Prompt.
Extract every line starting at the line that contains "Record stream_state : Type" and ending with the final line of the data, inclusive; give only those lines, word for word.
----- Source data -----
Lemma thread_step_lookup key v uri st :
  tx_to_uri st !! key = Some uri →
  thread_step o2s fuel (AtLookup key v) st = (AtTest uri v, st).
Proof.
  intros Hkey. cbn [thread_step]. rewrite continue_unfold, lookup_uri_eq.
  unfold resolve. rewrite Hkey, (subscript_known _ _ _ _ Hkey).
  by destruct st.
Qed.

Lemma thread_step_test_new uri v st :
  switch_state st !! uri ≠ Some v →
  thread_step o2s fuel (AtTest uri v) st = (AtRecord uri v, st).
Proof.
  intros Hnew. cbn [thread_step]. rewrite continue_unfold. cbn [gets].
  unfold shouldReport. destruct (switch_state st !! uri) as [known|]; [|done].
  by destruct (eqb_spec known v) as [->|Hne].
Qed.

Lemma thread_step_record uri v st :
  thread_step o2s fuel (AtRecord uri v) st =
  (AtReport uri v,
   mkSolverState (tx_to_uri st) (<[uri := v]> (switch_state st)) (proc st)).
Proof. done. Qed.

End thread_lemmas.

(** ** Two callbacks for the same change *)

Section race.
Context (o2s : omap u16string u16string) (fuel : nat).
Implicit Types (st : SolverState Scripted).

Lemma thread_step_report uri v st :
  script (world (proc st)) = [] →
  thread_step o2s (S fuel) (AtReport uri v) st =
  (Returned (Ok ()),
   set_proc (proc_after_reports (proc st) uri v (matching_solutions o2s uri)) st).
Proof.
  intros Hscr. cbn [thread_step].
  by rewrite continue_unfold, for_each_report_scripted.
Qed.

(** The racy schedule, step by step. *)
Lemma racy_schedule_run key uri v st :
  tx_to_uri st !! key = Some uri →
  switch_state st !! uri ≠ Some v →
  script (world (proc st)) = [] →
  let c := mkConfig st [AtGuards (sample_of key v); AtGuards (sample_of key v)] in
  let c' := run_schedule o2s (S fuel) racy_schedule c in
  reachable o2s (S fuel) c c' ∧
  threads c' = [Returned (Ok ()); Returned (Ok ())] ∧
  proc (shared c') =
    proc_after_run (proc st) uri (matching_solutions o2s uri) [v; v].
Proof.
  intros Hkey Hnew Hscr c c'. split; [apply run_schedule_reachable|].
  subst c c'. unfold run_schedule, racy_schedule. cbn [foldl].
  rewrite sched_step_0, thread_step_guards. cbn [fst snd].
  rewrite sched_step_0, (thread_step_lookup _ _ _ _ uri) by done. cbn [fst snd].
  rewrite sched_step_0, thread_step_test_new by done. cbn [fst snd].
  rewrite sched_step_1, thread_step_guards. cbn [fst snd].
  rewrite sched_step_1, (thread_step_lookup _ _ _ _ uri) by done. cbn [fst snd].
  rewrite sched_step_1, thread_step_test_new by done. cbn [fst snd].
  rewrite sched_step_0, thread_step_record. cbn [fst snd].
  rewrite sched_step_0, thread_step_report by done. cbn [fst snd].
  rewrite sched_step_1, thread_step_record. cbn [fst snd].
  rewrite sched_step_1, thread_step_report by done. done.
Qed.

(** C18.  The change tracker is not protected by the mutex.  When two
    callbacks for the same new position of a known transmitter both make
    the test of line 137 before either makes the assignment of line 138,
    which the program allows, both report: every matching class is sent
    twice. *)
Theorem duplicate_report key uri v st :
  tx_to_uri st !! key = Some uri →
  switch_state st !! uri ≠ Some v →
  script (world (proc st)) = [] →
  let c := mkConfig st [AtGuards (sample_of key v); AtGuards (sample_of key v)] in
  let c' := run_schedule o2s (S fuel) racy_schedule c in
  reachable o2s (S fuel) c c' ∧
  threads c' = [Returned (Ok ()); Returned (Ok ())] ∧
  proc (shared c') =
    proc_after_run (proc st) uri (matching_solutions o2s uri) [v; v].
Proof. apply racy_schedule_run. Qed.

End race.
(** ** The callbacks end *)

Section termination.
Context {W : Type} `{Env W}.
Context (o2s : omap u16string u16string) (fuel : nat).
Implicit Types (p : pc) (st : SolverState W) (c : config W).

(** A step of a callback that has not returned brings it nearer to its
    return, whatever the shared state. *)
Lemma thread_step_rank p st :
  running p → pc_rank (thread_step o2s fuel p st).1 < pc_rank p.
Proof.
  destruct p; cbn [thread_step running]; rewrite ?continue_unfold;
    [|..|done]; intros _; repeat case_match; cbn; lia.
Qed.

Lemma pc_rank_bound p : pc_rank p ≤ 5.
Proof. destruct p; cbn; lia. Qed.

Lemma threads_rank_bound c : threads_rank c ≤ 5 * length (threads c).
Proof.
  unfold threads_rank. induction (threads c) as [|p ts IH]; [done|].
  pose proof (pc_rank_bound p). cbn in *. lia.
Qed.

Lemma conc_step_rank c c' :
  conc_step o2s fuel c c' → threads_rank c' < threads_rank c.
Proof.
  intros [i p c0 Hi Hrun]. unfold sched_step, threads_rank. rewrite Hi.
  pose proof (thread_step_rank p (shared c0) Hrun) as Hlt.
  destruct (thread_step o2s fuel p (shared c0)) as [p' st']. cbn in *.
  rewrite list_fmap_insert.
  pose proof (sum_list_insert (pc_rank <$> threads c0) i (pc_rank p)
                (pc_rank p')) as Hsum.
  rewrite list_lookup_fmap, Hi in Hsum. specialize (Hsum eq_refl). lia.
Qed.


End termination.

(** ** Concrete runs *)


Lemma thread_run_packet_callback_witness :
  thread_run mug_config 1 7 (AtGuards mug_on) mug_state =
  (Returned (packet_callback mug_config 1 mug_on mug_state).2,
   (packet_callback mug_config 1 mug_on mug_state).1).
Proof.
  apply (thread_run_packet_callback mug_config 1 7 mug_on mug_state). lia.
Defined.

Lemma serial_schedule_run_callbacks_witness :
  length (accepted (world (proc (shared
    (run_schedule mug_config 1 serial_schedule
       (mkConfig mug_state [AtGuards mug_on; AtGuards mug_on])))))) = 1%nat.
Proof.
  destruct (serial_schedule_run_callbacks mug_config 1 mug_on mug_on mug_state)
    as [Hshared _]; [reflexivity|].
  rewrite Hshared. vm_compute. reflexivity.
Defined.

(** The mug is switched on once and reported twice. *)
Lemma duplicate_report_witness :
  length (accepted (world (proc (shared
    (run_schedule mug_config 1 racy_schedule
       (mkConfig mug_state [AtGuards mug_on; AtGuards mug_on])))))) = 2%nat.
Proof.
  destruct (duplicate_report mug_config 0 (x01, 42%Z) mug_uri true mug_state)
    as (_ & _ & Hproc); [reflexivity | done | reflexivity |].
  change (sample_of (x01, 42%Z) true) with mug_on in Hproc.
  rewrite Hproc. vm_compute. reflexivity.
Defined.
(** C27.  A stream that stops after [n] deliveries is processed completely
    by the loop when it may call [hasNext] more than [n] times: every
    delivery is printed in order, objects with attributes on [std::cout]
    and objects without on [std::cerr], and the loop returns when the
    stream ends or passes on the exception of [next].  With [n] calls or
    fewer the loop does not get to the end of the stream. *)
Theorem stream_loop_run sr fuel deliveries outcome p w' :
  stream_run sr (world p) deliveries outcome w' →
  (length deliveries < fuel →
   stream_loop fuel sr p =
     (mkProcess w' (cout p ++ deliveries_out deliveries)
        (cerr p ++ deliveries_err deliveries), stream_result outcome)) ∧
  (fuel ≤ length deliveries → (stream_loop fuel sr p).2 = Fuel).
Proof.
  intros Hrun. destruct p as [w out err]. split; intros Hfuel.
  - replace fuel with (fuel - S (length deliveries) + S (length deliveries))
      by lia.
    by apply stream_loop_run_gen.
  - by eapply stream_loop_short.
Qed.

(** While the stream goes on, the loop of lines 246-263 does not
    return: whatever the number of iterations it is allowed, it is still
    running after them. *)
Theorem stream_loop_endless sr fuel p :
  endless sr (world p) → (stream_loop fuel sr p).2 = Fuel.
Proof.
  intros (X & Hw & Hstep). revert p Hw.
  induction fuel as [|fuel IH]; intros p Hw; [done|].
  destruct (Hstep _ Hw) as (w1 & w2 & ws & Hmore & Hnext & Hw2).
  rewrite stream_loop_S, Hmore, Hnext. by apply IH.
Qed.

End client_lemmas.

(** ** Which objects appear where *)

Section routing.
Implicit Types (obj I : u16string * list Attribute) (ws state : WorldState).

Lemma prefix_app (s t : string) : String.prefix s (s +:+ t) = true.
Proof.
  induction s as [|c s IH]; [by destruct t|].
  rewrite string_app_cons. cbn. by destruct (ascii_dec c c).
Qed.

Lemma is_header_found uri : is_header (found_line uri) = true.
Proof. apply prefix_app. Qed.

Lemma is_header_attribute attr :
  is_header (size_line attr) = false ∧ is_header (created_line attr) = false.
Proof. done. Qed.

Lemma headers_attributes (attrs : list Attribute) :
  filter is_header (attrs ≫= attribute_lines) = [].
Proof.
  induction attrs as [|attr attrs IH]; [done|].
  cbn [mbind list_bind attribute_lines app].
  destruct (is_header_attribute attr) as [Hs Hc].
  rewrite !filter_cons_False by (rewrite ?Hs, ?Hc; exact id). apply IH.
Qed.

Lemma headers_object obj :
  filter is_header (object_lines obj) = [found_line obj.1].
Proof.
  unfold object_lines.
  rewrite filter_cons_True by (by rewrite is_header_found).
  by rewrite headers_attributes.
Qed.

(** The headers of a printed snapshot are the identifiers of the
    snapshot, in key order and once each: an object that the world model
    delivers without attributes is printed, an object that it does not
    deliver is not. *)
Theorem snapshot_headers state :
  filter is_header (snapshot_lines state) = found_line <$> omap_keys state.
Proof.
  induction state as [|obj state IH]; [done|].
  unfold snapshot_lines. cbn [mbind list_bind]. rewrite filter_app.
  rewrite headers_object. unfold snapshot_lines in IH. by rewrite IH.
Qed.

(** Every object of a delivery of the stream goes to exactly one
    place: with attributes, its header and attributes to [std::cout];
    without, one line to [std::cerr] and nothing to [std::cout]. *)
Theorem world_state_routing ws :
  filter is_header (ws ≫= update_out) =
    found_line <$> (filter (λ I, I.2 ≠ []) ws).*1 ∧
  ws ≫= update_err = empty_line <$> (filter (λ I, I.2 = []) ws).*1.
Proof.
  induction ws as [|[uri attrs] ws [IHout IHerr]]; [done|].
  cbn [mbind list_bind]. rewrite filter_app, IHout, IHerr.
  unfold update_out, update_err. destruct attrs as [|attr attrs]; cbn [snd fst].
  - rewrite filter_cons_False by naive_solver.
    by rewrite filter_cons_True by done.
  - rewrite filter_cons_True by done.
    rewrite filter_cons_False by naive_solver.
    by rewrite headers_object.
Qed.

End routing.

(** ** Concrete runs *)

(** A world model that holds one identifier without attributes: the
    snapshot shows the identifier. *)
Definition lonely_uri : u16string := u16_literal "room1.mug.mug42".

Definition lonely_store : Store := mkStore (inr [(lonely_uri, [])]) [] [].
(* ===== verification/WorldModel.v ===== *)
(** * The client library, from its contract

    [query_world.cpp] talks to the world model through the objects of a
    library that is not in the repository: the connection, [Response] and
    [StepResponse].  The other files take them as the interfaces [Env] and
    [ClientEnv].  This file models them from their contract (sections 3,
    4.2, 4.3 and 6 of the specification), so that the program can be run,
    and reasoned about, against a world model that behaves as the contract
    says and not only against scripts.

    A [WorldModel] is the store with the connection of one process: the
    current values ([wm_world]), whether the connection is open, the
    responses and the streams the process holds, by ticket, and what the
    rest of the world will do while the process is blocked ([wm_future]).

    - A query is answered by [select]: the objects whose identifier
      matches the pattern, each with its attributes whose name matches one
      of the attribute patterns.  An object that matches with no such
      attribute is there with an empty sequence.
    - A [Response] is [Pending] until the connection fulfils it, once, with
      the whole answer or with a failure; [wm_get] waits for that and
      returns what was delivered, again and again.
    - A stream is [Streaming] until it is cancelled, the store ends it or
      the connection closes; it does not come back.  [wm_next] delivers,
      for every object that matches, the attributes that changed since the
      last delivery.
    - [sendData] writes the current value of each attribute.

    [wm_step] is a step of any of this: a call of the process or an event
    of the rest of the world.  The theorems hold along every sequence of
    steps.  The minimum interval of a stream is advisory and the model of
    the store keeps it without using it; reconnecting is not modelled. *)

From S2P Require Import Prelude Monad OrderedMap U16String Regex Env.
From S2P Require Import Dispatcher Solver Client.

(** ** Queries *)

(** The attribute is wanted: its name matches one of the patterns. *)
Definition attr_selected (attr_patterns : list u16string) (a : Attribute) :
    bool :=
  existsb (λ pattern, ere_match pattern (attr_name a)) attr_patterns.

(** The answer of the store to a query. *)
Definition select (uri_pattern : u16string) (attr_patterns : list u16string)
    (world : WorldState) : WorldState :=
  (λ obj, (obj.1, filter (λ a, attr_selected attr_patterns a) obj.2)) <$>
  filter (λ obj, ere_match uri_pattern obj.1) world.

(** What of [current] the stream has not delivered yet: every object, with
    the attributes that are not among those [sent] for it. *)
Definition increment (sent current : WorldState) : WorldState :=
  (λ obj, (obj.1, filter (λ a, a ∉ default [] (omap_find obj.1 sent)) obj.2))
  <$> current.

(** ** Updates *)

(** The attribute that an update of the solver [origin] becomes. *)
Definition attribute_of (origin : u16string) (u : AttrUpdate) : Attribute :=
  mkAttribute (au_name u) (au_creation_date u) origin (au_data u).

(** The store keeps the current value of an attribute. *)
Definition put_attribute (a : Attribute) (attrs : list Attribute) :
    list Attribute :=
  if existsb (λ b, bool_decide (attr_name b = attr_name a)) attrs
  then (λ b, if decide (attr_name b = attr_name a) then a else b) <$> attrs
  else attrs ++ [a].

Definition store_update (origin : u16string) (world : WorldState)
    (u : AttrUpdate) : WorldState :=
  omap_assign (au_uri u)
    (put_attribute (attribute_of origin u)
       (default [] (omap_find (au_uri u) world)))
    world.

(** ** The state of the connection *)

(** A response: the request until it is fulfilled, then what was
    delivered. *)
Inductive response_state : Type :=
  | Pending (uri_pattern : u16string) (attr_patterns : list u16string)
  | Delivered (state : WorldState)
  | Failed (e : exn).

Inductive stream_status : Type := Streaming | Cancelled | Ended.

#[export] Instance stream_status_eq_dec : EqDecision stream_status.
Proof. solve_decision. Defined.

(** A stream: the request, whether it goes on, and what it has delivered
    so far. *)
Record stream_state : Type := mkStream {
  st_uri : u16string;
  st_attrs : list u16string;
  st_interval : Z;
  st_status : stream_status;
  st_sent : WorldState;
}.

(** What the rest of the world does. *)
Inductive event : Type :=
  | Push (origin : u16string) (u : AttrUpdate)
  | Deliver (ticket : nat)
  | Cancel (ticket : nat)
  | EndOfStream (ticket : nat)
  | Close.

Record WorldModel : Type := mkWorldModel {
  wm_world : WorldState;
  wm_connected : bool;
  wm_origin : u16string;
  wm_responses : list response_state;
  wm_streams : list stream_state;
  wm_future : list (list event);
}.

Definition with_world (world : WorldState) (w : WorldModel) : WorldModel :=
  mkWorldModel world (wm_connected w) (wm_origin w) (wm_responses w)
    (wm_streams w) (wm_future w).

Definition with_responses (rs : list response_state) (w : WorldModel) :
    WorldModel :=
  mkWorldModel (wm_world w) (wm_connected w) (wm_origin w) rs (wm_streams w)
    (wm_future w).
-----
Response to this task.
Record stream_state : Type := mkStream {
  st_uri : u16string;
  st_attrs : list u16string;
  st_interval : Z;
  st_status : stream_status;
  st_sent : WorldState;
}.

(** What the rest of the world does. *)
Inductive event : Type :=
  | Push (origin : u16string) (u : AttrUpdate)
  | Deliver (ticket : nat)
  | Cancel (ticket : nat)
  | EndOfStream (ticket : nat)
  | Close.

Record WorldModel : Type := mkWorldModel {
  wm_world : WorldState;
  wm_connected : bool;
  wm_origin : u16string;
  wm_responses : list response_state;
  wm_streams : list stream_state;
  wm_future : list (list event);
}.

Definition with_world (world : WorldState) (w : WorldModel) : WorldModel :=
  mkWorldModel world (wm_connected w) (wm_origin w) (wm_responses w)
    (wm_streams w) (wm_future w).

Definition with_responses (rs : list response_state) (w : WorldModel) :
    WorldModel :=
  mkWorldModel (wm_world w) (wm_connected w) (wm_origin w) rs (wm_streams w)
    (wm_future w).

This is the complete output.